Exercise objective -
Nothing but the lines from the start of the records through the line that contains "destruct (Product r)" is to be copied, and each is to be copied exactly.

Saved data entries
•••

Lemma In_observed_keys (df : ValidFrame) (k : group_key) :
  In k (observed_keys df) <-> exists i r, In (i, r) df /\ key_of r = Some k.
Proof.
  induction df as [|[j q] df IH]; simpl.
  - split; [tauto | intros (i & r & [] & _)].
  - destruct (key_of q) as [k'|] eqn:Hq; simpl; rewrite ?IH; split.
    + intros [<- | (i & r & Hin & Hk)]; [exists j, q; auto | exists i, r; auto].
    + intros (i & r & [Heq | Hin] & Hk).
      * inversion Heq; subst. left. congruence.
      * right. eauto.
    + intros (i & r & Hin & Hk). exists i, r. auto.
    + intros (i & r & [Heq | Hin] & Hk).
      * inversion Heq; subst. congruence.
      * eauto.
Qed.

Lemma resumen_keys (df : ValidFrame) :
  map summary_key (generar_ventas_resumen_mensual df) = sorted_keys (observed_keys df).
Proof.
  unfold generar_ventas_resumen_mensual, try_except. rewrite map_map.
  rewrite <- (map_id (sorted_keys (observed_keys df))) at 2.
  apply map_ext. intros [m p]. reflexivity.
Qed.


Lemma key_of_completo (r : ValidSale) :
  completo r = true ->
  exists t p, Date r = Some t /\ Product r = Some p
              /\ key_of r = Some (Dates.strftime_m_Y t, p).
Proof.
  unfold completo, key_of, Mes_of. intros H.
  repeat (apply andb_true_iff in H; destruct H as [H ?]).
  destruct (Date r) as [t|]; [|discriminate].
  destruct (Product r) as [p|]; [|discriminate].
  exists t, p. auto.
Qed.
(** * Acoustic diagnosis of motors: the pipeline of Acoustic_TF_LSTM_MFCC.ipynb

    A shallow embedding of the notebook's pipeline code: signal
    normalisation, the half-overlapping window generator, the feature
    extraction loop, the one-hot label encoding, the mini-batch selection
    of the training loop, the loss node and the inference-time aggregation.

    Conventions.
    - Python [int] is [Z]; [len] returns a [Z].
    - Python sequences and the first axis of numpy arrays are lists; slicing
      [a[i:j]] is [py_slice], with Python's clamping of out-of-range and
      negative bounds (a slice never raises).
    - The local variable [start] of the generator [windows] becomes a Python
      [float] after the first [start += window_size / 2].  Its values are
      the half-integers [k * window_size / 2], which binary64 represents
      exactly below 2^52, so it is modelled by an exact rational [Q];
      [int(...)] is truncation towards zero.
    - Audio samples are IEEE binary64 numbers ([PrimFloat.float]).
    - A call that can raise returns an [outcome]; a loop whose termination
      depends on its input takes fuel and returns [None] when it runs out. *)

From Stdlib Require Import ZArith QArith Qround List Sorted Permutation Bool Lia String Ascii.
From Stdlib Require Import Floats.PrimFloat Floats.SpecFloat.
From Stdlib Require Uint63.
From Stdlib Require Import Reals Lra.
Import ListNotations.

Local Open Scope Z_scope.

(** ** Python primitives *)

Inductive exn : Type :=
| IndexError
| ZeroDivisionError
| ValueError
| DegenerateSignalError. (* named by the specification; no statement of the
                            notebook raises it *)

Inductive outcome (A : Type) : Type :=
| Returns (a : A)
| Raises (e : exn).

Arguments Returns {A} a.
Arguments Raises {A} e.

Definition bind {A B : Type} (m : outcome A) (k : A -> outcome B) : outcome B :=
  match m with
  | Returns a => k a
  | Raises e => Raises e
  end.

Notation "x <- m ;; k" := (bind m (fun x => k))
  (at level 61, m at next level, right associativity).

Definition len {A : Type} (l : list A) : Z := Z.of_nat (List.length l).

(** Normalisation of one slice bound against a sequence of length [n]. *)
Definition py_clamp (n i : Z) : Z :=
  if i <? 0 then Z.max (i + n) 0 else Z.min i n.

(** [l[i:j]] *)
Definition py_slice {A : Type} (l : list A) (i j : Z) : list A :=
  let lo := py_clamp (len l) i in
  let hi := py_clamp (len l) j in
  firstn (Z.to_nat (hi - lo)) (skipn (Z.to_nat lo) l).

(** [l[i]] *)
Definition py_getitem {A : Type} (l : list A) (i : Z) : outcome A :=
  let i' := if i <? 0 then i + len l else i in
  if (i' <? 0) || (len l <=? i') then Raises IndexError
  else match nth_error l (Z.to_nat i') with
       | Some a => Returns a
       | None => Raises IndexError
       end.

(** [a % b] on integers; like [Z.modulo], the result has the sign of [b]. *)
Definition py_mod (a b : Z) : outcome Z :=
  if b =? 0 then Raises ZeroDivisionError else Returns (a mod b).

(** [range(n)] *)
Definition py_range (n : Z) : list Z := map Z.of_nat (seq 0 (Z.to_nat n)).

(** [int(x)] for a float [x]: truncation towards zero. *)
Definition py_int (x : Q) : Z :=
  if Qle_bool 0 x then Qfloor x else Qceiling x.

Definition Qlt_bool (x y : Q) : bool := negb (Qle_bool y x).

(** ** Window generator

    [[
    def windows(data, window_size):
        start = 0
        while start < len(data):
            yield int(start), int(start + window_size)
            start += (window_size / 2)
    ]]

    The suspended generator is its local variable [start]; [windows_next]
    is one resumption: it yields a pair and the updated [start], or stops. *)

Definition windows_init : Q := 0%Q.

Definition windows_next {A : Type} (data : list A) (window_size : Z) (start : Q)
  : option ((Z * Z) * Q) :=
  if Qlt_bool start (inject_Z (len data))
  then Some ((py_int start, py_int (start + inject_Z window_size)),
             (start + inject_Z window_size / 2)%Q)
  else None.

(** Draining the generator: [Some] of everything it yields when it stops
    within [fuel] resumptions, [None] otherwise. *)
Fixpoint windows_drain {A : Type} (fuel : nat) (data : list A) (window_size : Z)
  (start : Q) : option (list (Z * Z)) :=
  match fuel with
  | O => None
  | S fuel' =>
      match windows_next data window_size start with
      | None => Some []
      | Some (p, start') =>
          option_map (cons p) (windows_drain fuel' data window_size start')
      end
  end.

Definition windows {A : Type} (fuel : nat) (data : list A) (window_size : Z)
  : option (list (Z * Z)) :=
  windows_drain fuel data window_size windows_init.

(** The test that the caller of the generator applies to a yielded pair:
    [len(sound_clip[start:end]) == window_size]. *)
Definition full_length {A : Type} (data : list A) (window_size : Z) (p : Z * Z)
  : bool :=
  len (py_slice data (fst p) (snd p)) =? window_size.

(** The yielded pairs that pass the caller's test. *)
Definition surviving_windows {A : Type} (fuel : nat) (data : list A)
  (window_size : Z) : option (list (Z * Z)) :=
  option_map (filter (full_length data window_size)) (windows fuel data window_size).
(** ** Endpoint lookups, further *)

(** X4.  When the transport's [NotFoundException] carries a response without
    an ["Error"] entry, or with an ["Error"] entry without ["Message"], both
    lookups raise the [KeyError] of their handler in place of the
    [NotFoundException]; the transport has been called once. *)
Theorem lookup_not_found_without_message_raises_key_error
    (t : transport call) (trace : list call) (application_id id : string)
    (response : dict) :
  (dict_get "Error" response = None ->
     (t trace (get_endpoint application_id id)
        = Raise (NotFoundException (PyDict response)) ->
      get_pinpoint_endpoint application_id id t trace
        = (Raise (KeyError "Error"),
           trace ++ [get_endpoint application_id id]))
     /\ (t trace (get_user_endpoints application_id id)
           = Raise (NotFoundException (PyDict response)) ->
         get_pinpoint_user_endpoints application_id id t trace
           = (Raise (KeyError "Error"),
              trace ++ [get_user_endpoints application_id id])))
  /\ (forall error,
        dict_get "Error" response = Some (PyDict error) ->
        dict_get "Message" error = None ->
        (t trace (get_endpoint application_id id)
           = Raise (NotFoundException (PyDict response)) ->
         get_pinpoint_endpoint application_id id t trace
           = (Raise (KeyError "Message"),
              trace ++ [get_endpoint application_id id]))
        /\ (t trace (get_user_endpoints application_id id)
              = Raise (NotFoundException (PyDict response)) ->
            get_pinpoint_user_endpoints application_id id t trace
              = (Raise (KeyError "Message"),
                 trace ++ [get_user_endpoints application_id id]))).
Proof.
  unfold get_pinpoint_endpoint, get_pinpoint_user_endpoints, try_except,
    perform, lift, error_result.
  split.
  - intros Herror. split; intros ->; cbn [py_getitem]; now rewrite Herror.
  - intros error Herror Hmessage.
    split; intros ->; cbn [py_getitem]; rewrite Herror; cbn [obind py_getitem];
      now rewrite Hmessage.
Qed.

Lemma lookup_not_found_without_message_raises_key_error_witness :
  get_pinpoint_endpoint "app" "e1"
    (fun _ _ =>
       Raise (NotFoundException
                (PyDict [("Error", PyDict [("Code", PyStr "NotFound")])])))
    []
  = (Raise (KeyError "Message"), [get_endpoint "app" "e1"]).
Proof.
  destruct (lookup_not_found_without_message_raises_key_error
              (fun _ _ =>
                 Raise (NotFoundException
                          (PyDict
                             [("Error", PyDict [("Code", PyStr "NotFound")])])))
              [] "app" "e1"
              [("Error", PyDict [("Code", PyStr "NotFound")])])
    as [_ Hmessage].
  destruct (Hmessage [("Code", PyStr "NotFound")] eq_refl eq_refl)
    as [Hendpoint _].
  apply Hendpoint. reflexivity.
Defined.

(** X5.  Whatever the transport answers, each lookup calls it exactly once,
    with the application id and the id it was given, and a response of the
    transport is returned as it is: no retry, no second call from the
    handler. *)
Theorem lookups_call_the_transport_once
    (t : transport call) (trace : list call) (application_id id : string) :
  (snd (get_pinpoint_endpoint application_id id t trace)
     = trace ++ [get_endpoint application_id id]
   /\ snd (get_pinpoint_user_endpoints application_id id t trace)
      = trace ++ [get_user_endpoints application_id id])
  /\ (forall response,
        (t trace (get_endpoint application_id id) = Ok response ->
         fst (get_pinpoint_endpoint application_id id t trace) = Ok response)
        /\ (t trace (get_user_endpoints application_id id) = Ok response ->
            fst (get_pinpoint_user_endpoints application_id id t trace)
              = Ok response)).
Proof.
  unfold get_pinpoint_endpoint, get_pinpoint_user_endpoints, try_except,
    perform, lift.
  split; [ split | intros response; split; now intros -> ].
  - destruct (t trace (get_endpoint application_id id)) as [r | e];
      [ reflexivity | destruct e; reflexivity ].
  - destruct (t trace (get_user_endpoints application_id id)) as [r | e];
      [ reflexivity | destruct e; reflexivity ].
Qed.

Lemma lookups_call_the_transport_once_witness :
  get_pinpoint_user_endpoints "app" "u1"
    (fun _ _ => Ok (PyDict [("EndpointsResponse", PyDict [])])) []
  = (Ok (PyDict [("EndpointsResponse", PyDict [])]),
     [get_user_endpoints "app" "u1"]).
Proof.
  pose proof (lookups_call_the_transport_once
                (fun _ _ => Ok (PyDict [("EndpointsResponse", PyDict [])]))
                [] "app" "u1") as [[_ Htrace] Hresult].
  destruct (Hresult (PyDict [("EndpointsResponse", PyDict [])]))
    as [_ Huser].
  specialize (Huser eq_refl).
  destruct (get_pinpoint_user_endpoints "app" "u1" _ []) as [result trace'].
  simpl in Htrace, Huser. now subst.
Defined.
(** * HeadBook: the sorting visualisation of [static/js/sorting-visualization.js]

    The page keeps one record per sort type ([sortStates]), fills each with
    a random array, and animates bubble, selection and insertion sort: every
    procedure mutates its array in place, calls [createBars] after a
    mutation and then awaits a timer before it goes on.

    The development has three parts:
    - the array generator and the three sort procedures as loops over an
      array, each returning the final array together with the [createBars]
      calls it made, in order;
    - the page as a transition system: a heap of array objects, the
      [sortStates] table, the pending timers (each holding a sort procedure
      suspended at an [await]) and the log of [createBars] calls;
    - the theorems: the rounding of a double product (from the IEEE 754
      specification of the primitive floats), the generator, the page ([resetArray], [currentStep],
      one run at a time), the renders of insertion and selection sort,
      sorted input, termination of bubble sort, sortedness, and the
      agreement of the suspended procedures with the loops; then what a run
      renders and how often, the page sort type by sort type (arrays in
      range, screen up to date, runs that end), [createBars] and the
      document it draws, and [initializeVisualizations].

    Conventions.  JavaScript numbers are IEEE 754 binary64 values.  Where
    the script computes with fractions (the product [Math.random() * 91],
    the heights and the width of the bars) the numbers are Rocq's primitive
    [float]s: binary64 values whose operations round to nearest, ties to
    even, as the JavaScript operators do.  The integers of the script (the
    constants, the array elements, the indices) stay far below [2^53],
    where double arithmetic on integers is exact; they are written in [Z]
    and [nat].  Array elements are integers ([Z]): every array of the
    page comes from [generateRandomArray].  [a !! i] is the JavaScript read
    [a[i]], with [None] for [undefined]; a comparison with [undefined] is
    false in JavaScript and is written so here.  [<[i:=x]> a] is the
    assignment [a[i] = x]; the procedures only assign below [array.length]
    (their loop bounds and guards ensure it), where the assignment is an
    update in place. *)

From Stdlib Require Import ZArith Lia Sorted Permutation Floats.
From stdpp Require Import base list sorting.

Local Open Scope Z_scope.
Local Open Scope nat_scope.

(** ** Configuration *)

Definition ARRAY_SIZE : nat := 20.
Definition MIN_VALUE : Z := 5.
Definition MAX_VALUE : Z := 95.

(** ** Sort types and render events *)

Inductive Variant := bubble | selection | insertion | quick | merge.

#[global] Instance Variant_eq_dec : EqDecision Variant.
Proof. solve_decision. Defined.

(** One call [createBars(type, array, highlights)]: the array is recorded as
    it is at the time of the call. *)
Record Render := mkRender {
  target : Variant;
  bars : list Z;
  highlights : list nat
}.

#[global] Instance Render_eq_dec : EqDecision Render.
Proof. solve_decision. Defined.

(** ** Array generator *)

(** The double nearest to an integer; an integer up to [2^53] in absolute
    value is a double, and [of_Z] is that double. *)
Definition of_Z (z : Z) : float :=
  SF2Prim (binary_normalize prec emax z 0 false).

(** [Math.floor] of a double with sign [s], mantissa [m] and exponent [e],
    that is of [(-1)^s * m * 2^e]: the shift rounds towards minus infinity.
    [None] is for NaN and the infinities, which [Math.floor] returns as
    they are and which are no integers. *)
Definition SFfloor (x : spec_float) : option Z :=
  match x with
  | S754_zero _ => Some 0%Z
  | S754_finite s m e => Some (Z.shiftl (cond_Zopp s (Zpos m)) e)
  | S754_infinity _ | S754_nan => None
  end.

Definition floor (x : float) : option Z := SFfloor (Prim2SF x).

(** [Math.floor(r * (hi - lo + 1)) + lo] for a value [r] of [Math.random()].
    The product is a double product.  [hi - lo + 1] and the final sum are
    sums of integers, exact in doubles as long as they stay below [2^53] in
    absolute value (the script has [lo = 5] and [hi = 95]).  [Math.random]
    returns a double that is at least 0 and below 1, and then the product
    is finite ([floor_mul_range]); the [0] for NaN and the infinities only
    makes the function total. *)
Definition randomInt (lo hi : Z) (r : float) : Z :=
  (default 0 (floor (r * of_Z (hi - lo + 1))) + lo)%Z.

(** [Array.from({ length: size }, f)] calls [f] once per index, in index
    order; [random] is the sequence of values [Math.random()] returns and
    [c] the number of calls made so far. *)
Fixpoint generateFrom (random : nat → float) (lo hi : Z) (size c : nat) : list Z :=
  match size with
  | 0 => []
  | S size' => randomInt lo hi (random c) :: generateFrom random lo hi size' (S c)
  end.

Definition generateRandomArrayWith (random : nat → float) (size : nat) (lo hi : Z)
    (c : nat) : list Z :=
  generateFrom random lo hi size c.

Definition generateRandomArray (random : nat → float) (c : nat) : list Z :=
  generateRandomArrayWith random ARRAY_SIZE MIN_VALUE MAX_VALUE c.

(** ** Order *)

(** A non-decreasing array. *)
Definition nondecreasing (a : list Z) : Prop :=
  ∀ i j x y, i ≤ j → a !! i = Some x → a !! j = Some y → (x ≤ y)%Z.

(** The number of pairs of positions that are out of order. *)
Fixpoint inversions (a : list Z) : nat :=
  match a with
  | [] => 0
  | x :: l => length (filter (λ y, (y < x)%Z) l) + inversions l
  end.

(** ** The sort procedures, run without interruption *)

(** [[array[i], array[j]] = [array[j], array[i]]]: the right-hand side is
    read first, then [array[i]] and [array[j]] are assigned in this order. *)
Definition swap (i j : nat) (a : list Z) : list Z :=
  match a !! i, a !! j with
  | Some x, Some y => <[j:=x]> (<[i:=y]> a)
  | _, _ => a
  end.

•••

Solution for this exercise -
Lemma In_observed_keys (df : ValidFrame) (k : group_key) :
  In k (observed_keys df) <-> exists i r, In (i, r) df /\ key_of r = Some k.
Proof.
  induction df as [|[j q] df IH]; simpl.
  - split; [tauto | intros (i & r & [] & _)].
  - destruct (key_of q) as [k'|] eqn:Hq; simpl; rewrite ?IH; split.
    + intros [<- | (i & r & Hin & Hk)]; [exists j, q; auto | exists i, r; auto].
    + intros (i & r & [Heq | Hin] & Hk).
      * inversion Heq; subst. left. congruence.
      * right. eauto.
    + intros (i & r & Hin & Hk). exists i, r. auto.
    + intros (i & r & [Heq | Hin] & Hk).
      * inversion Heq; subst. congruence.
      * eauto.
Qed.

Lemma resumen_keys (df : ValidFrame) :
  map summary_key (generar_ventas_resumen_mensual df) = sorted_keys (observed_keys df).
Proof.
  unfold generar_ventas_resumen_mensual, try_except. rewrite map_map.
  rewrite <- (map_id (sorted_keys (observed_keys df))) at 2.
  apply map_ext. intros [m p]. reflexivity.
Qed.


Lemma key_of_completo (r : ValidSale) :
  completo r = true ->
  exists t p, Date r = Some t /\ Product r = Some p
              /\ key_of r = Some (Dates.strftime_m_Y t, p).
Proof.
  unfold completo, key_of, Mes_of. intros H.
  repeat (apply andb_true_iff in H; destruct H as [H ?]).
  destruct (Date r) as [t|]; [|discriminate].
  destruct (Product r) as [p|]; [|discriminate].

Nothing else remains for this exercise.